__BRIEF__.
Would you filter these records and copy every line that has the word "ENOMEM"?

*** DATA UNDER STUDY ***

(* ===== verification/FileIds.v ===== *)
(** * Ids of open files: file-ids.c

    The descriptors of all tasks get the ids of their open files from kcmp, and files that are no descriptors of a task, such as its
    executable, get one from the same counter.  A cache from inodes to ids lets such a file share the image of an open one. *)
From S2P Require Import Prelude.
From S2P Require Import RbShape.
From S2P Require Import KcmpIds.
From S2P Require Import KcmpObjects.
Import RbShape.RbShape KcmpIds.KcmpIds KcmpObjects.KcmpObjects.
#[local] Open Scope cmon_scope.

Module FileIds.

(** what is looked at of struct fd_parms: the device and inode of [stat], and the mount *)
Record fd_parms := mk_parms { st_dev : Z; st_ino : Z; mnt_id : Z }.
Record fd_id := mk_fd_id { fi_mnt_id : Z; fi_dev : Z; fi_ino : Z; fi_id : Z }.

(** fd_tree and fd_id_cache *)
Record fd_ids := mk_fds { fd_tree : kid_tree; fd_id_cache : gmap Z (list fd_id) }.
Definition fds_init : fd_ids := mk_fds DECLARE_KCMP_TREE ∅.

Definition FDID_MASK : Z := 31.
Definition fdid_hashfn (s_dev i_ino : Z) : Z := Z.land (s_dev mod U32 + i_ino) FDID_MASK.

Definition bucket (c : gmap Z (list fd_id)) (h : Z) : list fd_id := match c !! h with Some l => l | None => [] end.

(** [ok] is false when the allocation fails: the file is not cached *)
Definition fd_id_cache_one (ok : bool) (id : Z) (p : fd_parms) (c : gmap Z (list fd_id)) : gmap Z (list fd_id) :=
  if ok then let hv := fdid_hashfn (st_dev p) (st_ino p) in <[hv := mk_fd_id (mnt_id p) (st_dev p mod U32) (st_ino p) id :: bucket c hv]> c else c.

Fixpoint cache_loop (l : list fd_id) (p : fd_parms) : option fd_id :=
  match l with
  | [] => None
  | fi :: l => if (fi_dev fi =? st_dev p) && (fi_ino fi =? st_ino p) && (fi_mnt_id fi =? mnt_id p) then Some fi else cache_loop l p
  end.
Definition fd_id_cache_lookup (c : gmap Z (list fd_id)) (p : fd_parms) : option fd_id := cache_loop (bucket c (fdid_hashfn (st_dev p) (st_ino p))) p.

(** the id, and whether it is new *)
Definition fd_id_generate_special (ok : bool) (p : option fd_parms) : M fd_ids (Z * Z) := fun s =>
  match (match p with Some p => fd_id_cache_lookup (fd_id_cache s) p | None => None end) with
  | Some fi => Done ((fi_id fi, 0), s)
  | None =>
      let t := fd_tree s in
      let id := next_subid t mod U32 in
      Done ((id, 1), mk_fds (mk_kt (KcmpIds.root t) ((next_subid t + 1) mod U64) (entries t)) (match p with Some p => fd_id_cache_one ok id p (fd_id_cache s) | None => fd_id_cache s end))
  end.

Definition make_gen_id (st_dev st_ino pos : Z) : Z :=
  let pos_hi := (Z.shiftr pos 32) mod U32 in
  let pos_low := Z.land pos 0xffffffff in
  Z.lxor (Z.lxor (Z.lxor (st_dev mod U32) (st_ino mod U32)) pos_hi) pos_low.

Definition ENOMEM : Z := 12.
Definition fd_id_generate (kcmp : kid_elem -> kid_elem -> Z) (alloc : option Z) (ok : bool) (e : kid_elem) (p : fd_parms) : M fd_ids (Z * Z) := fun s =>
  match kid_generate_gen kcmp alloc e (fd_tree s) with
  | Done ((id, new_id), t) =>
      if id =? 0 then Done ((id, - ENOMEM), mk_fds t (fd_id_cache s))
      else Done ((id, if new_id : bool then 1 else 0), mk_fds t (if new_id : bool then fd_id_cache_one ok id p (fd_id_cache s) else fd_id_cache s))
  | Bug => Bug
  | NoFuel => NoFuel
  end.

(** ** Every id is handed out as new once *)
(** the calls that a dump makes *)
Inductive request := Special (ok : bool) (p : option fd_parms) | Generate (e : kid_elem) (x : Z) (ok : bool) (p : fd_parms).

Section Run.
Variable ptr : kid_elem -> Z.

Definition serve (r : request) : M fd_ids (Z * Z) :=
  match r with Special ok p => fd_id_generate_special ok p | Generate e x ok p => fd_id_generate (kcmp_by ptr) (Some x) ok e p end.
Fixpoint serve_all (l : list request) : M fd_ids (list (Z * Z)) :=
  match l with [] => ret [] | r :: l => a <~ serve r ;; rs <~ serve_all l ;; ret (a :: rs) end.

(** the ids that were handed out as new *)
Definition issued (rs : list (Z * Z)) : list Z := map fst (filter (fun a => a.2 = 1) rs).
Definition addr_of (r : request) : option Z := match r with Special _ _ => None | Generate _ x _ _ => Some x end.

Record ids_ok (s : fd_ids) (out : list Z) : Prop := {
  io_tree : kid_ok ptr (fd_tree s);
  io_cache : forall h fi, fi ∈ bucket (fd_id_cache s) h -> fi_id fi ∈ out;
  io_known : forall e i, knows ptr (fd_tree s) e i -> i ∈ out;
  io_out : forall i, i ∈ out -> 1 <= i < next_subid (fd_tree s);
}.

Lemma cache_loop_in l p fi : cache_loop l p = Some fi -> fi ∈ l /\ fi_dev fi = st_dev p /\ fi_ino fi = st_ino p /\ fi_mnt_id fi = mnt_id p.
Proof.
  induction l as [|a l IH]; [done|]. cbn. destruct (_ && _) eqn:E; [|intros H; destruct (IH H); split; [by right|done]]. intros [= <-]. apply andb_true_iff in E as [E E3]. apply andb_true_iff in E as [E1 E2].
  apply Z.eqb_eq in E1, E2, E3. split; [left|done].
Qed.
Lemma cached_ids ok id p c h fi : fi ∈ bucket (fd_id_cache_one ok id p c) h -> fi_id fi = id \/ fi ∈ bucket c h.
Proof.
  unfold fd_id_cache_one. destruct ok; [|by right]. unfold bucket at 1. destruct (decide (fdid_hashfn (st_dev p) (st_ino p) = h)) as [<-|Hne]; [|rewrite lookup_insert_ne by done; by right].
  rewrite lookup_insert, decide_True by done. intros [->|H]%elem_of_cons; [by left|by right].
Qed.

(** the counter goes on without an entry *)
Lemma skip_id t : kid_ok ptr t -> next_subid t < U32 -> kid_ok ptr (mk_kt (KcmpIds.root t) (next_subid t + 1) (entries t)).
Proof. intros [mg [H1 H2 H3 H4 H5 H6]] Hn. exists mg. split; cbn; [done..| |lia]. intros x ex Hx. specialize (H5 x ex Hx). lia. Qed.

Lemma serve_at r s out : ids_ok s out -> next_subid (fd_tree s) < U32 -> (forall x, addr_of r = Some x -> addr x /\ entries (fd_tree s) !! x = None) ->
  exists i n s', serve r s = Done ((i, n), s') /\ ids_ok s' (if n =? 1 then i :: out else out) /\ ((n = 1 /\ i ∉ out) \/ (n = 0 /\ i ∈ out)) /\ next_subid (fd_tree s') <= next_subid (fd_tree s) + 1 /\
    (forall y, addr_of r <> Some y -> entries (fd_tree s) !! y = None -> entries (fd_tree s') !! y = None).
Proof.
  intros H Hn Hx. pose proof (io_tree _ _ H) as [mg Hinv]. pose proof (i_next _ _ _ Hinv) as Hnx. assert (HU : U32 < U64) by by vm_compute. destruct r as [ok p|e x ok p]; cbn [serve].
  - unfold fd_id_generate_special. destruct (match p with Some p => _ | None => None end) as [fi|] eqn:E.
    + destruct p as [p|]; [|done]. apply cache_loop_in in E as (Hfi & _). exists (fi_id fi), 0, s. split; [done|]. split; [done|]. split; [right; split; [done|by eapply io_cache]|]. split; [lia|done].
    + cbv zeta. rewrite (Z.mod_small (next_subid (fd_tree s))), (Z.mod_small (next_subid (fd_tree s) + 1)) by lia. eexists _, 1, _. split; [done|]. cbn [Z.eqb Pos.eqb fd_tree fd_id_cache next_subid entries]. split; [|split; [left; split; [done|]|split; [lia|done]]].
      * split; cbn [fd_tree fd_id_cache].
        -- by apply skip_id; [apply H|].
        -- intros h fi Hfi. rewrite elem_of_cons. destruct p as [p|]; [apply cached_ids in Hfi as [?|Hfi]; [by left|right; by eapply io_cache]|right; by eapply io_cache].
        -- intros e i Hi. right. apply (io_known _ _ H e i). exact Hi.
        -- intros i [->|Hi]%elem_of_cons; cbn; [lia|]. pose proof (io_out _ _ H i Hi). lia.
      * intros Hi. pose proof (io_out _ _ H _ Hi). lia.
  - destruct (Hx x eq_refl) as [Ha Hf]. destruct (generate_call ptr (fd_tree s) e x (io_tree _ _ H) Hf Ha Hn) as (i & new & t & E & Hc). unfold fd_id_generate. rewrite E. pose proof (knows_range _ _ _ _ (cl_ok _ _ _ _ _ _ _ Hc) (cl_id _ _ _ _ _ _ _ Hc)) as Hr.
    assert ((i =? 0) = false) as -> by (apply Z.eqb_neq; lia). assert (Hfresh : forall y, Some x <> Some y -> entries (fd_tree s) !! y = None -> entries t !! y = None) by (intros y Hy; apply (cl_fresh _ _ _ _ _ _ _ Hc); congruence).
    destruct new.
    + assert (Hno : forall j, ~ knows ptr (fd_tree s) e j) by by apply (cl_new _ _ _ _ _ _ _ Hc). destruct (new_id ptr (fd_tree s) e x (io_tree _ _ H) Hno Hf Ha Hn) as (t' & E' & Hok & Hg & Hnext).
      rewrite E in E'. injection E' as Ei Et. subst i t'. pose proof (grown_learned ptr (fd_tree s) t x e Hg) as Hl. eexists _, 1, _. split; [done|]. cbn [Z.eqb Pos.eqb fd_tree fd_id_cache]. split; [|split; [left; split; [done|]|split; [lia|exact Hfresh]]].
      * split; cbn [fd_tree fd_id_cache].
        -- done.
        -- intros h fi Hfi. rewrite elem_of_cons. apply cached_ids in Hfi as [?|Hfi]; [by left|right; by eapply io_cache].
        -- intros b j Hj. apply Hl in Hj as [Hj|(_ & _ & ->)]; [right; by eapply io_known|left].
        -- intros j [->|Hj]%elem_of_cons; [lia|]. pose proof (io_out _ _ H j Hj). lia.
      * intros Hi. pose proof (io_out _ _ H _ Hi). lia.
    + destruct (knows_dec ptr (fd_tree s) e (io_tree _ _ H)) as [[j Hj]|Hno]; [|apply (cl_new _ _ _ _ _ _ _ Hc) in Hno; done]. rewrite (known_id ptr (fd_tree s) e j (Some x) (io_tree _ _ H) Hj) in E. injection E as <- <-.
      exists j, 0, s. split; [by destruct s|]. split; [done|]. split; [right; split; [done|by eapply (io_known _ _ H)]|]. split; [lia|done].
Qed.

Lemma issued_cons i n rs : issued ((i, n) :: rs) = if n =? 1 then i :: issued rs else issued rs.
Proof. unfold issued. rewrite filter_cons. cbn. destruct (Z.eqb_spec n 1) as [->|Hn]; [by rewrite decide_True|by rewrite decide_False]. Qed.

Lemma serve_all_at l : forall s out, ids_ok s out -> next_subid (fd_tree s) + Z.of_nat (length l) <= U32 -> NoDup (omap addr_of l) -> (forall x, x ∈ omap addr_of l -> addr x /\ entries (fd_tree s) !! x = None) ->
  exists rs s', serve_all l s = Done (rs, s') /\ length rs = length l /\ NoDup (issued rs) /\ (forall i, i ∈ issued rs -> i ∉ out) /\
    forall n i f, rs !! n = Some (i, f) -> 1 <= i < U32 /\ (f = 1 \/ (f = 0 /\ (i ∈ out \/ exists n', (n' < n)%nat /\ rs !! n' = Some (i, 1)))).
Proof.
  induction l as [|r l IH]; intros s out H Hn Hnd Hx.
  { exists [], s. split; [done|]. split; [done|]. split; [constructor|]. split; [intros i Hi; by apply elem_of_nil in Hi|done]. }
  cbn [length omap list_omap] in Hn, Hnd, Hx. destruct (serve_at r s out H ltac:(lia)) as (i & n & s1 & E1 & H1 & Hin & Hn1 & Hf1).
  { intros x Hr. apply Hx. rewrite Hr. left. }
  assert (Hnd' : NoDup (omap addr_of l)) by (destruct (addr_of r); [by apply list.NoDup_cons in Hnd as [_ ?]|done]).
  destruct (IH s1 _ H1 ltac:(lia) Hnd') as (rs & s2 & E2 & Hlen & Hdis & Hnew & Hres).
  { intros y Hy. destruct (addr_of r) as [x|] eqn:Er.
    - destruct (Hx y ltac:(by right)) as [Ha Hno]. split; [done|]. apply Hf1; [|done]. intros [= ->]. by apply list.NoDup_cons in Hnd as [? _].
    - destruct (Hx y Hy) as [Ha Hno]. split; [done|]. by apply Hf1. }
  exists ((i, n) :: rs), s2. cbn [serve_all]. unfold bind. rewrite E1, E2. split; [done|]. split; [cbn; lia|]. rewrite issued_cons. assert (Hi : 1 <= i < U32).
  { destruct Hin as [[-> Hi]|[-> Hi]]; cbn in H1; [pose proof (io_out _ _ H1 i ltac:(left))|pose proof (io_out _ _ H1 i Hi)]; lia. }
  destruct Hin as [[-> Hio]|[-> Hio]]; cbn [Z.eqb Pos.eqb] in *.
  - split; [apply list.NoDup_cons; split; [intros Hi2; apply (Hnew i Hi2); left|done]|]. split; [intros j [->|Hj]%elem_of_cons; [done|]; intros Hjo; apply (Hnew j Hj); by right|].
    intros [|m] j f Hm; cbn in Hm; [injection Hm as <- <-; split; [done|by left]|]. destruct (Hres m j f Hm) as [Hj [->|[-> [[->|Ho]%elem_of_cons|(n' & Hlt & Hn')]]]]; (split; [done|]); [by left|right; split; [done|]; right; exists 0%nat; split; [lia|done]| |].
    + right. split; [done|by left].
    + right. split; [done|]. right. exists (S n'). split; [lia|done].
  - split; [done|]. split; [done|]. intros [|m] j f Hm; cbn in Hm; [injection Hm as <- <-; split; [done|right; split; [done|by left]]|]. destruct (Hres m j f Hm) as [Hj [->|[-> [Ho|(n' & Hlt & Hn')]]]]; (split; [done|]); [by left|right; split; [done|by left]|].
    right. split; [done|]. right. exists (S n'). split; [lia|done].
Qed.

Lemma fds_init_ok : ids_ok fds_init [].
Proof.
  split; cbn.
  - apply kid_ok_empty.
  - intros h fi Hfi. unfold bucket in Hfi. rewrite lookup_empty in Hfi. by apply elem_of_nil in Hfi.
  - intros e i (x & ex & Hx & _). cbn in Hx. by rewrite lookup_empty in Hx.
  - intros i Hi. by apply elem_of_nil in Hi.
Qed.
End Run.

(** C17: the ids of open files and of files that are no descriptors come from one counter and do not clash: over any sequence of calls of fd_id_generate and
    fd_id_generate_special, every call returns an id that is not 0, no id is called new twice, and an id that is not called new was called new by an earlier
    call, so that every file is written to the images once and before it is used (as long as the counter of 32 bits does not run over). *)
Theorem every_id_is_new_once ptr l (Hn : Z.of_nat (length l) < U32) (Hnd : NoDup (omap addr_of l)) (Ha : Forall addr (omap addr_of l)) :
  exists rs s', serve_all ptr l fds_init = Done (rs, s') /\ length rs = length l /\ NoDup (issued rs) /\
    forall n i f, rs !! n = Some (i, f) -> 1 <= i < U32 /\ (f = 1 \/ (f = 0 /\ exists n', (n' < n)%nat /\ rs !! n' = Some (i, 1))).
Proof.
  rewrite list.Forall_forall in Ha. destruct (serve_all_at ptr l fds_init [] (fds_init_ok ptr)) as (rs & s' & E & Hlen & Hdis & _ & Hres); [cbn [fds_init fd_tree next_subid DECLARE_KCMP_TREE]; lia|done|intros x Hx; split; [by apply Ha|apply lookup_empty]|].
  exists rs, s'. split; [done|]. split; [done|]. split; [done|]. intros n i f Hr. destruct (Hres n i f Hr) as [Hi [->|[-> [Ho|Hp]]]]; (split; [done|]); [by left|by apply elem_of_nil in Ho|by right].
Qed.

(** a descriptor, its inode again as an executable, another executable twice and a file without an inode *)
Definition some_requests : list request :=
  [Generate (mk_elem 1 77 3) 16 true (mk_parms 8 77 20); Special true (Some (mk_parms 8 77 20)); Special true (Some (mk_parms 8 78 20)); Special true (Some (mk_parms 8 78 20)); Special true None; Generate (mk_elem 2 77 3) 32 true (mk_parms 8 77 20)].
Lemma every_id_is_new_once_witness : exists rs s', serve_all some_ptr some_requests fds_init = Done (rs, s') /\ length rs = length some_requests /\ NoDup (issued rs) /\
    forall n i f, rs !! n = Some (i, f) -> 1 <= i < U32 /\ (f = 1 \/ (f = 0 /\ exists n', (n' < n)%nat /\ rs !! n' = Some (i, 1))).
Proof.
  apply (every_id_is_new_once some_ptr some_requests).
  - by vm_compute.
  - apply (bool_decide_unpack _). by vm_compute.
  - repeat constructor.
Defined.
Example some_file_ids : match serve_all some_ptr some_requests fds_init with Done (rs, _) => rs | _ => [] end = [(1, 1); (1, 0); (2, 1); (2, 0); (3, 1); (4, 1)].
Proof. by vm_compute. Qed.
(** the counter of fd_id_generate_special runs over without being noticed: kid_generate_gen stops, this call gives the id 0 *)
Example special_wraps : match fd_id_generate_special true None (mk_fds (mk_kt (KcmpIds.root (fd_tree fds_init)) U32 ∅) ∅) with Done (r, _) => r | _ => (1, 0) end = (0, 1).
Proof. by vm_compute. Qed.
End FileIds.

***

__RESPONSE BOX__.
Definition ENOMEM : Z := 12.
      if id =? 0 then Done ((id, - ENOMEM), mk_fds t (fd_id_cache s))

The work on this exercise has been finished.